Response and Basic Computations
We can compute the step response of the system as follows
timeVector=np.linspace(0,5,100)
timeReturned, systemOutput = ct.step_response(sysStateSpace,timeVector)
# plot the step response
plottingFunction(timeReturned,systemOutput,titleString='Step Response',stringXaxis='time [s]' , stringYaxis='Output',stringFileName='stepResponse.png')
We use the function “step_response()” to plot the step response. The generated step-response is shown below.
We can compute the step-response characteristics as follows:
# obtain the basic information about the step response
stepInfoData = ct.step_info(sysStateSpace)
This function will return this dictionary
{‘RiseTime’: 0.837303670179653,
‘SettlingTime’: 4.046967739201657,
‘SettlingMin’: 0.23487229056187914,
‘SettlingMax’: 0.2907583732260488,
‘Overshoot’: 16.303349290419522,
‘Undershoot’: 0,
‘Peak’: 0.2907583732260488,
‘PeakTime’: 1.814157952055915,
‘SteadyStateValue’: 0.25}
We can see that this function can be used to compute rise time, settling time, overshoot, peak time, etc.
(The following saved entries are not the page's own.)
(** * sciurus17_examples_py / gripper_control.py

    A shallow embedding of the gripper demo of the Sciurus17 examples:
    the helper [plan_and_execute] and the script [main] that drives the
    arm and the two grippers through MoveItPy.

    The Python code is a straight line of calls into external
    collaborators (the logger, the planning components, the executor,
    [time.sleep]).  Each such call is recorded, in program order, in a
    trace of [Event]s; the planning components are mutable objects and
    live in a store.  The planner's answer is not determined by the
    program: it is an oracle that sees the whole history and the request.

    The collaborators are taken at their interface: a call returns, [plan]
    with a result object that is truthy or not.  The program itself has
    no [raise] and no [try]; what the libraries may raise is outside this
    model. *)

From Stdlib Require Import PrimFloat.
From stdpp Require Import base option list strings gmap.

Open Scope string_scope.
Open Scope list_scope.

(** ** Data

    Python floats are IEEE-754 binary64 numbers: [PrimFloat.float]. *)

Module math.

(** [math.pi], the double nearest to pi. *)
Definition pi : float := 0x1.921fb54442d18p+1%float.

(** CPython computes [math.radians(x)] as [x * (pi / 180.0)]. *)
Definition degToRad : float := (pi / 180)%float.

Definition radians (x : float) : float := (x * degToRad)%float.

End math.

(** The trajectory found by the planner; the program never looks inside. *)
Inductive RobotTrajectory : Type :=
  | TrajectoryHandle (id : nat).

(** What [planning_component.plan] returns.  The object is truthy exactly
    when planning succeeded ([if plan_result:]) and carries the
    [trajectory] attribute. *)
Record MotionPlanResponse : Type := mkMotionPlanResponse {
  success : bool;
  trajectory : RobotTrajectory
}.

(** An attribute of [PlanRequestParameters] is loaded from the node's
    parameters by the constructor until the script assigns it. *)
Inductive Setting : Type :=
  | Loaded
  | Assigned (v : float).

Record PlanRequestParameters : Type := mkPlanRequestParameters {
  params_namespace : string;
  max_acceleration_scaling_factor : Setting;
  max_velocity_scaling_factor : Setting
}.

Record MultiPipelinePlanRequestParameters : Type := mkMultiParameters {
  multi_plan_request_parameters : list PlanRequestParameters
}.

(** The keyword argument [plan] is called with. *)
Inductive PlanArgs : Type :=
  | NoParameters
  | SinglePlanParameters (p : PlanRequestParameters)
  | MultiPlanParameters (p : MultiPipelinePlanRequestParameters).

Inductive RobotModel : Type :=
  | RobotModelOf (node_name : string).

(** A [RobotState] object: the joint group positions set on it so far,
    oldest first, as (group, values) pairs. *)
Record RobotState : Type := mkRobotState {
  rs_model : RobotModel;
  rs_positions : list (string * list float)
}.

(** The start state of a planning component: the robot's current state,
    read when the trace had [at_event] events. *)
Inductive StartState : Type :=
  | CurrentStateAt (at_event : nat).

Inductive GoalState : Type :=
  | GoalConfiguration (configuration_name : string)
  | GoalRobotState (robot_state : RobotState).

(** A planning component object: what has been set on it.  The object is
    known by the name of its group, the key it is stored under. *)
Record PlanningComponent : Type := mkPlanningComponent {
  pc_start : option StartState;
  pc_goal : option GoalState
}.

Record MoveItPy : Type := mkMoveItPy { node_name : string }.
Record Logger : Type := mkLogger { logger_name : string }.

Inductive Severity : Type := Info | Error.

(** The calls that reach outside the program. *)
Inductive Event : Type :=
  | RclpyInit
  | MoveItPyCreated (node : string)
  | Log (logger : Logger) (level : Severity) (msg : string)
  | CurrentStateRead (group : string)
  | Plan (group : string) (request : PlanningComponent) (args : PlanArgs)
         (result : MotionPlanResponse)
  | Execute (robot : MoveItPy) (t : RobotTrajectory) (controllers : list string)
  | Sleep (seconds : float)
  | RclpyShutdown.

(** ** State and the monad of the script *)

Record World : Type := mkWorld {
  events : list Event;
  components : gmap string PlanningComponent
}.

Definition M (A : Type) : Type := World → A * World.

#[global] Instance M_ret : MRet M := λ A (a : A) w, (a, w).
#[global] Instance M_bind : MBind M :=
  λ A B (k : A → M B) (m : M A) w, let '(a, w') := m w in k a w'.

Definition emit (e : Event) : M unit :=
  λ w, (tt, mkWorld (events w ++ [e]) (components w)).

Definition clock : M nat := λ w, (length (events w), w).

Definition new_component : PlanningComponent :=
  mkPlanningComponent None None.

(** Planning components are referred to by the name of their group. *)
Definition component (w : World) (ref : string) : PlanningComponent :=
  default new_component (components w !! ref).

Definition update_component (ref : string)
    (f : PlanningComponent → PlanningComponent) : M unit :=
  λ w, (tt, mkWorld (events w) (<[ref := f (component w ref)]> (components w))).

(** [for _ in range(n): body] *)
Fixpoint for_range (n : nat) (body : M unit) : M unit :=
  match n with
  | O => mret tt
  | S n' => body;; for_range n' body
  end.

(** ** The collaborators

    rclpy, its logger and MoveItPy are libraries: none of their code is
    among the sources.  Their calls are modelled from the spec, at the
    interface it gives them (sections 4.1 and 6): the calls that set up a
    request are data assembly on the object they are made on, and do not
    fail; what the libraries themselves check or reject (an unknown
    group, a wrong number of joint values) is not represented. *)

Definition logger_info (logger : Logger) (msg : string) : M unit :=
  emit (Log logger Info msg).

Definition logger_error (logger : Logger) (msg : string) : M unit :=
  emit (Log logger Error msg).

Definition time_sleep (seconds : float) : M unit :=
  emit (Sleep seconds).

Definition execute (robot : MoveItPy) (t : RobotTrajectory)
    (controllers : list string) : M unit :=
  emit (Execute robot t controllers).

(** Modelled from the spec: MoveItPy's [get_planning_component]; a new
    planning component with nothing set, known by its group. *)
Definition get_planning_component (robot : MoveItPy) (group : string)
    : M string :=
  λ w, (group, mkWorld (events w) (<[group := new_component]> (components w))).

Definition get_robot_model (robot : MoveItPy) : RobotModel :=
  RobotModelOf (node_name robot).

Definition new_PlanRequestParameters (robot : MoveItPy) (ns : string)
    : PlanRequestParameters :=
  mkPlanRequestParameters ns Loaded Loaded.

Definition set_max_acceleration_scaling_factor (p : PlanRequestParameters)
    (v : float) : PlanRequestParameters :=
  mkPlanRequestParameters (params_namespace p) (Assigned v)
    (max_velocity_scaling_factor p).

Definition set_max_velocity_scaling_factor (p : PlanRequestParameters)
    (v : float) : PlanRequestParameters :=
  mkPlanRequestParameters (params_namespace p)
    (max_acceleration_scaling_factor p) (Assigned v).

(** Modelled from the spec: MoveItPy's [RobotState] constructor; no
    positions set yet. *)
Definition new_RobotState (robot_model : RobotModel) : RobotState :=
  mkRobotState robot_model [].

(** Modelled from the spec: MoveItPy's [set_joint_group_positions], which
    is not among the sources.  The group name and the values are recorded
    as they are passed; whether the library accepts them (the group
    exists, the number of values fits it) is not represented, so nothing
    about that can be concluded from this definition. *)
Definition set_joint_group_positions (rs : RobotState) (group : string)
    (values : list float) : RobotState :=
  mkRobotState (rs_model rs) (rs_positions rs ++ [(group, values)]).

(** Modelled from the spec: MoveItPy's
    [set_start_state_to_current_state]; the component reads the robot's
    current state and keeps it as its start state. *)
Definition set_start_state_to_current_state (ref : string) : M unit :=
  now ← clock;
  emit (CurrentStateRead ref);;
  update_component ref
    (λ pc, mkPlanningComponent (Some (CurrentStateAt now)) (pc_goal pc)).

(** Modelled from the spec: MoveItPy's [set_goal_state], with a
    configuration name or a robot state; the component keeps the goal. *)
Definition set_goal_state (ref : string) (goal : GoalState) : M unit :=
  update_component ref (λ pc, mkPlanningComponent (pc_start pc) (Some goal)).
We can compute the natural frequencies, damping ratios, and poles of the system as follows
ct.damp(sysStateSpace, doprint=True)
The result is
Eigenvalue_ Damping___ Frequency_
-1 +1.732j 0.5 2
-1 -1.732j 0.5 2
Out[119]: (array([2., 2.]), array([0.5, 0.5]), array([-1.+1.73205081j, -1.-1.73205081j]))
The poles are -1 +1.732j and -1 -1.732j . The damping ratio of these poles is 0.5 and the natural frequency is 2.
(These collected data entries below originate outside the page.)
(** ** [Mem_Free] of the first block, the rest of the arena being free *)

Lemma Mem_Free_next_free st n :
  arena_ok st ->
  8 <= n <= total_mem_size st - 4 ->
  n mod 4 = 0 ->
  peek st (first_block st) = n + 3 ->
  peek st (first_block st + n) = total_mem_size st - n + 2 ->
  Mem_Free (first_block st + 16) st = Ok (0, merged_state st).
Proof.
  intros Hok Hn Hn4 Hhdr Hnext.
  pose proof Hok as (Hpos & Hal & H20 & H4 & Hmax & Hcast).
  unfold Mem_Free.
  replace (is_null (first_block st + 16)) with false
    by (symmetry; apply Z.eqb_neq; unfold NULL; lia).
  mred. rewrite in_range_passes by (assumption || lia).
  rewrite aligned_passes by (Z.to_euclidean_division_equations; lia).
  unfold merged_state. rewrite Hhdr.
  set (fb := first_block st) in *. set (T := total_mem_size st) in *.
  unfold ptr_add. replace (fb + 16 + 4 * -4) with fb by lia.
  mred. rewrite load_run by region. rewrite Hhdr. mred.
  replace (Int.sub (n + 3) 1) with (n + 2) by (int_small; lia).
  rewrite store_run by region. mred.
  assert (Hq : fb + 4 * Z.quot (Int.sub (n + 2) 2) 4 = fb + n).
  { replace (Int.sub (n + 2) 2) with n by (int_small; lia).
    Z.to_euclidean_division_equations; lia. }
  assert (Hq' : fb + 4 * Z.quot (n + 2) 4 = fb + n)
    by (Z.to_euclidean_division_equations; lia).
  assert (Heven : (Z.land (T - n + 2) 1 =? 0) = true)
    by (apply land_1_even; Z.to_euclidean_division_equations; lia).
  (* line 190: the next block is not busy *)
  unfold next_busy_prev_busy. mred.
  rewrite load_run by region. rewrite peek_poke_eq. mred.
  unfold ptr_add. rewrite Hq.
  rewrite load_run by region. rewrite peek_poke_ne by lia.
  rewrite Hnext, Heven. mred.
  (* line 200: nor is it with the other address *)
  unfold next_busy_prev_free. mred.
  rewrite load_run by region. rewrite peek_poke_eq. mred.
  unfold ptr_add. rewrite Hq'.
  rewrite load_run by region. rewrite peek_poke_ne by lia.
  rewrite Hnext, Heven. mred.
  (* line 215: the next block is free and the previous one busy *)
  unfold next_free_prev_busy. mred.
  rewrite load_run by region. rewrite peek_poke_eq. mred.
  unfold ptr_add. rewrite Hq.
  rewrite load_run by region. rewrite peek_poke_ne by lia. rewrite Hnext.
  replace (Z.rem (T - n + 2) 2 =? 0) with true
    by (symmetry; apply Z.eqb_eq; Z.to_euclidean_division_equations; lia).
  mred. rewrite load_run by region. rewrite peek_poke_eq. mred.
  replace (Z.rem (n + 2) 4 =? 0) with false
    by (symmetry; apply Z.eqb_neq; Z.to_euclidean_division_equations; lia).
  mred.
  (* lines 217-221 *)
  unfold free_next_free. mred.
  rewrite load_run by region. rewrite peek_poke_eq. mred.
  rewrite load_run by region. rewrite peek_poke_eq. mred.
  unfold ptr_add. rewrite Hq.
  rewrite load_run by region. rewrite peek_poke_ne by lia.
  rewrite Hnext. mred.
  replace (Int.sub (Int.add (n + 2) (T - n + 2)) 2) with (T + 2)
    by (unfold Int.sub, Int.add; rewrite wrap_wrap_sub;
        rewrite wrap_small;
        unfold Int.in_range, Int.min_signed, Int.max_signed in *; lia).
  rewrite store_run by region. mred.
  rewrite load_run by region. rewrite peek_poke_eq. mred.
  rewrite load_run by region. rewrite peek_poke_eq. mred.
  replace (fb + 4 * Z.quot (Int.sub (T + 2) 2) 4 + 4 * -4)
    with (fb + T - 16)
    by (replace (Int.sub (T + 2) 2) with T by (int_small; lia);
        Z.to_euclidean_division_equations; lia).
  rewrite store_run by region. mred.
  replace (n + 3 - 1) with (n + 2) by lia.
  reflexivity.
Qed.

(** ** [Mem_Dump] of an arena with a single free block *)

Lemma dump_loop_end st f c b fr :
  dump_loop f st (first_block st + total_mem_size st) c b fr
  = match f with
    | O => ([], Aborted OutOfFuel)
    | S _ => ([], Totals b fr)
    end.
Proof. destruct f; cbn [dump_loop]; [|rewrite Z.ltb_irrefl]; reflexivity. Qed.

Lemma dump_loop_single st f :
  arena_ok st -> single_free_block st ->
  dump_loop (S f) st (first_block st) 1 0 0
  = ([whole_arena_row st],
     snd (dump_loop f st (first_block st + total_mem_size st) 2 0
            (total_mem_size st))).
Proof.
  intros (Hpos & Hal & H20 & H4 & Hmax & Hcast) Hhdr. red in Hhdr.
  cbn [dump_loop].
  replace (first_block st <? first_block st + total_mem_size st) with true
    by (symmetry; apply Z.ltb_lt; lia).
  rewrite load_run by region. rewrite Hhdr.
  rewrite land_1_even by (Z.to_euclidean_division_equations; lia).
  cbn [negb]. cbv zeta.
  rewrite land_2_set by (Z.to_euclidean_division_equations; lia).
  cbn [negb].
  replace (Int.sub (total_mem_size st + 2) 2) with (total_mem_size st)
    by (int_small; lia).
  replace (Int.add 0 (total_mem_size st)) with (total_mem_size st)
    by (int_small; lia).
  change (Int.add 1 1) with 2.
  rewrite !dump_loop_end. destruct f; reflexivity.
Qed.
On the other hand, the poles and zeros can be computed as follows.
ct.poles(sysStateSpace)
ct.zeros(sysStateSpace)
The pole-zero map can be generalized as follows.
ct.pzmap(sysStateSpace)
Discretization of State-Space Models
We can discretize the state-space model as follows:
# discretization time
sampleTime=0.1
# discretize the system dynamics
# method='zoh' - zero order hold discretization
# method='bilinear' - bilinear discretization
sysStateSpaceDiscrete=ct.sample_system(sysStateSpace,sampleTime,method='zoh')
# check if the system is in discrete-time
sysStateSpaceDiscrete.isdtime()
print(sysStateSpaceDiscrete)
# compute the step response
timeVector2=np.linspace(0,5,np.int32(np.floor(5/sampleTime)+1))
timeReturned2, systemOutput2 = ct.step_response(sysStateSpaceDiscrete,timeVector2)
# plot the step response
plottingFunction(timeReturned2,systemOutput2,titleString='Step Response',stringXaxis='time [s]' , stringYaxis='Output',stringFileName='stepResponse.png')
The function “sample_system()” is used to discretize the system. We specify the state-space model, sample time, and the discretization method. The function “isdtime()” is used to test if the system is discrete-time.